Plus de 12000 cas étaient malades pendant cette période, soit 27 fois plus que ceux déclarés officiellement. Voilà ce qui est considéré comme l’avance qu’a le virus sur le recensement officiel du nombre de cas. Et ce n’est pas spécifique à la Chine. Prenons l’exemple de la France, pays plus proche de nous et d’où est parvenu l’essentiel de la propagation en Algérie du Coronavirus, les deux malades de Blida sont considérés comme les malades zéro. En France, comme en Algérie, il n’y a aucun dépistage systématique de la population. Ce qui rend le nombre de cas réels nécessairement supérieur au nombre déclaré officiellement. Ce n’est pas de l’alarmisme, c’est la réalité qu’on doit accepter.
Selon les chiffres communiqués par les autorités sanitaires algériennes, l’Institut Pasteur a effectué 1200 tests en quatre semaines, soit 40 par jour. Ce chiffre paraît dérisoire, comparé aux 2500 tests par jour effectués en Corée du Sud. Toutes les personnes avec lesquelles on est en contact, avec ou sans symptômes, sont potentiellement porteuses du virus. Un autre indicateur en Algérie est celui du nombre de décès des malades infectés par le Coronavirus, onze au vendredi 20 mars. Ce qui donne le taux de mortalité, près de 12%, le plus élevé au monde, car il est calculé par rapport aux malades dépistés et déclarés. S’il y a un chiffre erroné dans ce rapport, c’est certainement le dénominateur, le nombre de cas déclaré.
Habituellement, ce taux de mortalité se situe entre 0,5% et 5%. L’écart s’explique par la massification du dépistage comme en Corée du Sud et en Allemagne, et par le retard dans l’imposition du confinement comme en Italie et en Iran.

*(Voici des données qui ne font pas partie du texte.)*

(* ===== verification/PalletTables.v ===== *)
(** * pallets/tables

    Creation and removal of tables and namespaces, their UUIDs and versions.
    Theorems: who may change what, the exact effect of creating and dropping a
    table, the versions that UUIDs get, and an invariant that ties the tables'
    schemas to their insert quorums. *)

From stdpp Require Import base tactics option gmap strings numbers list.
From Stdlib Require Import ZArith Lia.
From Stdlib Require Import Strings.Byte.
From S2P Require Import Prelude Bytes Text Types CommitmentScheme CommitmentMap OnChainTable SqlAst.
From S2P Require Import TablesSql ProofOfSql PlainCommitment CommitmentSql Native Runtime Sample.
From S2P Require Import PalletPermissions PalletCommitments.

Section tables.
Context `{Config} `{UnicodeData} `{SqlParser} `{UuidRng} `{ProofOfSql}.
Context (PUBLIC_SETUPS : PerCommitmentScheme PublicSetup).

Definition tables_err (e : pallet_tables.Error) : DispatchError := Module (TablesError e).

Definition modify_tables (f : pallet_tables.Storage -> pallet_tables.Storage) : Call unit :=
  mmodify (fun s => with_tables (f (tables s)) s).

(** [ValueQuery] storage reads the default of an absent key. *)
Definition identifiers_of (s : Storage) (table_type : TableType) : list TableIdentifier :=
  default [] (pallet_tables.Identifiers (tables s) !! table_type).

(** ** Helpers *)

(** Iterates over the map and removes the entries of one table. *)
Definition remove_commits (ident : TableIdentifier) : Call unit :=
  mmodify (fun s =>
    set_CommitmentStorageMap
      (foldl (fun m kv =>
         if bool_decide ((kv.1).1 = ident) then delete (ident, (kv.1).2) m else m)
         (CommitmentStorageMap s) (map_to_list (CommitmentStorageMap s))) s).

Definition insert_namespace_uuid (namespace_name : TableNamespace) (version : TableVersion)
    (namespace_uuid : TableUuid) : Call unit :=
  let* present := mget (fun s =>
    bool_decide (is_Some (pallet_tables.NamespaceVersions (tables s) !! (namespace_name, version)))) in
  if present : bool then mfail (tables_err pallet_tables.VersionAlreadyExists)
  else modify_tables (fun t => pallet_tables.set_NamespaceVersions
         (<[(namespace_name, version) := namespace_uuid]> (pallet_tables.NamespaceVersions t)) t).

(** [TableVersions::iter_prefix]: the versions of one table. *)
Definition versions_of (m : gmap (TableIdentifier * TableVersion) TableUuid) (ident : TableIdentifier)
    : list TableVersion :=
  (fun kv => (kv.1).2) <$> filter (fun kv => (kv.1).1 = ident) (map_to_list m).

(** [u16] addition wraps. *)
Definition u16_add (a b : Z) : Z := (a + b) mod 65536.

Definition next_version (m : gmap (TableIdentifier * TableVersion) TableUuid)
    (ident : TableIdentifier) : TableVersion :=
  match iter_max (versions_of m ident) with
  | Some v => u16_add v 1
  | None => 0
  end.

Definition insert_table_uuid (ident : TableIdentifier) (uuid : TableUuid)
    (column_uuids : ColumnUuidList) : Call TableVersion :=
  let* version := mget (fun s => next_version (pallet_tables.TableVersions (tables s)) ident) in
  modify_tables (fun t => pallet_tables.set_TableVersions
    (<[(ident, version) := uuid]> (pallet_tables.TableVersions t)) t) ;;;
  modify_tables (fun t => pallet_tables.set_ColumnVersions
    (<[(ident, version) := column_uuids]> (pallet_tables.ColumnVersions t)) t) ;;;
  mret version.

(** The result of [try_push] is not looked at. *)
Definition insert_schema (ident : TableIdentifier) (stmnt : CreateStatement)
    (table_type : TableType) (source : Source) : Call unit :=
  let* identifiers := mget (fun s => identifiers_of s table_type) in
  let identifiers :=
    default identifiers (try_push MAX_IDENTIFIERS_PER_SOURCE_AND_MODE identifiers ident) in
  modify_tables (fun t => pallet_tables.set_Identifiers
    (<[table_type := identifiers]> (pallet_tables.Identifiers t)) t) ;;;
  modify_tables (fun t => pallet_tables.set_Schemas
    (<[(namespace ident, name ident) := stmnt]> (pallet_tables.Schemas t)) t) ;;;
  let quorum := insert_quorum_of_table_type table_type in
  modify_tables (fun t => pallet_tables.set_TableInsertQuorums
    (<[ident := quorum]> (pallet_tables.TableInsertQuorums t)) t) ;;;
  modify_tables (fun t => pallet_tables.set_TableSources
    (<[ident := source]> (pallet_tables.TableSources t)) t).

Definition commitments_err (e : pallet_commitments.Error) : DispatchError :=
  Module (CommitmentsError e).

Definition insert_snapshot (ident : TableIdentifier) (snapshot : SnapshotUrl) : Call unit :=
  modify_tables (fun t => pallet_tables.set_Snapshots
    (<[ident := snapshot]> (pallet_tables.Snapshots t)) t).

Definition parse_statement (statement : CreateStatement) : Call CreateTableBuilder :=
  mlift (map_err (fun _ => tables_err pallet_tables.CreateStatementParseError)
    (create_statement_to_sqlparser statement)).

Definition print_statement (table : CreateTableBuilder) : Call CreateStatement :=
  mlift (map_err (fun _ => tables_err pallet_tables.CreateStatementParseError)
    (sqlparser_to_create_statement table)).

Definition insert_initial_commitment (ident : TableIdentifier) (statement : CreateStatement)
    (commit : TableCommitmentBytesPerCommitmentScheme) (snapshot : SnapshotUrl)
    : Call CreateStatement :=
  let* create_table := parse_statement statement in
  let* metadata := mmap_err commitments_err
    (process_create_table_from_snapshot_and_initiate_commitments PUBLIC_SETUPS create_table commit) in
  let* statement_with_metadata := print_statement (table_with_meta_columns metadata) in
  insert_snapshot ident snapshot ;;;
  mret statement_with_metadata.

La massification du dépistage et surtout le confinement, seules armes dans cette bataille
La seule façon d’intensifier le dépistage est l’adoption du test rapide qui est effectué en quelques minutes et donne des résultats dans les trois heures qui suivent le prélèvement, contrairement au dépistage conventionnel qui exige 24h. Beaucoup de pays l’ont adopté. La Corée du Sud, et l’Allemagne récemment, ont même adopté le drive test (Test en voiture). Les résultats sont envoyés aux personnes grâce aux formulaires renseignés avant le test. Les personnes dépistées positives sont prises en charge par les équipes médicales pour confirmation des résultats.

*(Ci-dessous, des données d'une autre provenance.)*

(** Events are not taken back. *)
Lemma process_system_table_events `{!UnicodeData} ev id t :
  preserves (fun s => ev ∈ events_of s) (process_system_table id t).
Proof.
  assert (Hev : forall e, preserves (E:=DispatchError) (fun s => ev ∈ events_of s) (deposit_event e)).
  { intros e. apply preserves_modify. intros s Hs. unfold events_of, push_event in *. cbn. set_solver. }
  assert (Hext : forall {A} (m : M _ DispatchError A), preserves (fun s => ev ∈ events_of s) (mext m)).
  { intros A m s Hs. unfold mext. by destruct (m (ext s)). }
  assert (Hrow : forall body req, (forall row, preserves (fun s => ev ∈ events_of s) (body row)) ->
    preserves (fun s => ev ∈ events_of s) (for_each_row body req)).
  { intros body req Hb. apply preserves_iter. intros row. apply preserves_bind; [by apply preserves_try|].
    intros [u|e]; [apply preserves_ret|apply Hev]. }
  unfold process_system_table. case_match; [|apply preserves_ret].
  unfold process_request. case_match; [|case_match|apply preserves_ret]; apply Hrow; intros row.
  all: unfold evm_message_row, handle_message, set_user_nonce, staking_row, nominating_row, unstake_initiated_row,
    unstake_cancelled_row, eth_account, get_user_nonce, staking_balance, emit_for_error.
  all: repeat first [ apply preserves_bind; [|intros ?] | apply Hext | apply Hev | case_match
    | apply preserves_iter; intros ? | progress eauto with sxt | apply preserves_modify; by intros ? ? ].
Qed.

(** Sequences of inserts into system tables. *)
Inductive inserts `{!UnicodeData} (s : Storage) : Storage -> Prop :=
| inserts_none : inserts s s
| inserts_step s' id t : inserts s s' -> inserts s (fst (process_system_table id t s')).

Lemma inserts_kept `{!UnicodeData} s s' : inserts s s' -> nonces_kept s s'.
Proof.
  induction 1 as [|s' id t Hi IH]; [by split; [repeat split|]|].
  by apply process_system_table_kept.
Qed.

(** C36: A message of the EVM contract is handled at most once: after the row whose
    nonce was the next one of its sender, and after any further inserts into
    system tables, the same row is refused with [LateNonce] and changes
    nothing. *)
Theorem message_never_replayed `{!UnicodeData} row s s' sender body nonce who :
  message_row sender body nonce row ->
  eth_address_to_substrate_account_id (hex_encode sender) = Ok who ->
  nonce = user_nonce s who + 1 -> nonce <= U256_MAX ->
  inserts (fst (evm_message_row row s)) s' -> user_nonce s' who < U256_MAX ->
  evm_message_row row s' = (s', Err (err pallet_system_tables.LateNonce)).
Proof.
  intros Hrow Hwho Hn Hmax Hi Hmax'. apply inserts_kept in Hi. destruct Hi as [_ Hle].
  specialize (Hle who). rewrite (message_row_run row s sender body nonce who) in Hle by done.
  rewrite (message_row_run row s' sender body nonce who) by done.
  rewrite (proj2 (Z.leb_gt _ _)) in Hle by lia. rewrite (proj2 (Z.ltb_ge _ _)) in Hle by lia.
  rewrite Z.gtb_ltb, (proj2 (Z.ltb_ge _ _)) in Hle by lia.
  destruct (handle_message_frame (accept_nonce who nonce s) who body _ (same_but_ext_refl _))
    as [_ Hs].
  unfold user_nonce at 1 in Hle. rewrite Hs in Hle. simpl in Hle. rewrite lookup_insert_eq in Hle.
  simpl in Hle. rewrite (proj2 (Z.leb_gt _ _)) by lia. by rewrite (proj2 (Z.ltb_lt _ _)) by lia.
Qed.

End theorems.

(** ** Concrete runs *)

Module SystemTablesExamples.
#[local] Existing Instance sample_config.
#[local] Existing Instance ascii_unicode.

(** Balances are keyed by the account, stakes by the account with a prefix. *)
Definition stake_key (who : bytes) : bytes := bs "stake:" ++ who.
Definition plain_write (k : bytes) (v : Z) : M (gmap bytes Z) DispatchError unit :=
  mmodify <[k := v]>.
Definition not_stash : DispatchError := ExternalError 1.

Les autorités sanitaires algériennes peuvent opter pour la stratégie du dépistage massif qui dot être disponible dans toutes les grandes structures hospitalières. Selon un importateur de réactifs en Algérie, ce test peut revenir à un prix très raisonnable, bien loin de celui du test conventionnel.
Mais il faut savoir que le virus ne se déplace pas tout seul. Les cas non dépistés sont dans la nature. A chaque sortie de chez soi, le citoyen s’expose à une infection par le virus. Une personne contaminée peut contaminer deux à trois autres personnes au minimum, soit deux fois plus qu’une grippe classique. 20% des cas positifs auront besoin d’une hospitalisation, 5% d’une place en soins intensifs et 2,5% auront besoin d’une aide très intensive.
L’Algérie ne disposerait au mieux que de 400 places en unités de réanimation, sans compter le personnel spécialisé pour ces soins intensifs. Si le nombre de cas réels dépasse les 8000 cas, alors le personnel hospitalier sera dans la même situation que l’Italie : faire des choix entre les personnes à prendre en charge. Donc il ne faut pas compter sur le système de santé pour prendre en charge un nombre important de malades dans un état grave, malgré le ton rassurant des autorités du pays. Compte tenu de la vitesse de propagation du virus, la seule arme qui demeure entre les mains de la population est la limitation drastique des interactions sociales et le respect des mesures barrières que tout citoyen doit appliquer, celles relatives à la distanciation et à l’hygiène. C’est le seul salut. Le confinement total, particulièrement en Algérie, le citoyen doit se l’imposer. Rester chez soi, c’est impératif. Aucun acte ne sera aussi collectif et solidaire. Tout retard dans la prise de cette résolution se paiera malheureusement en vies humaines.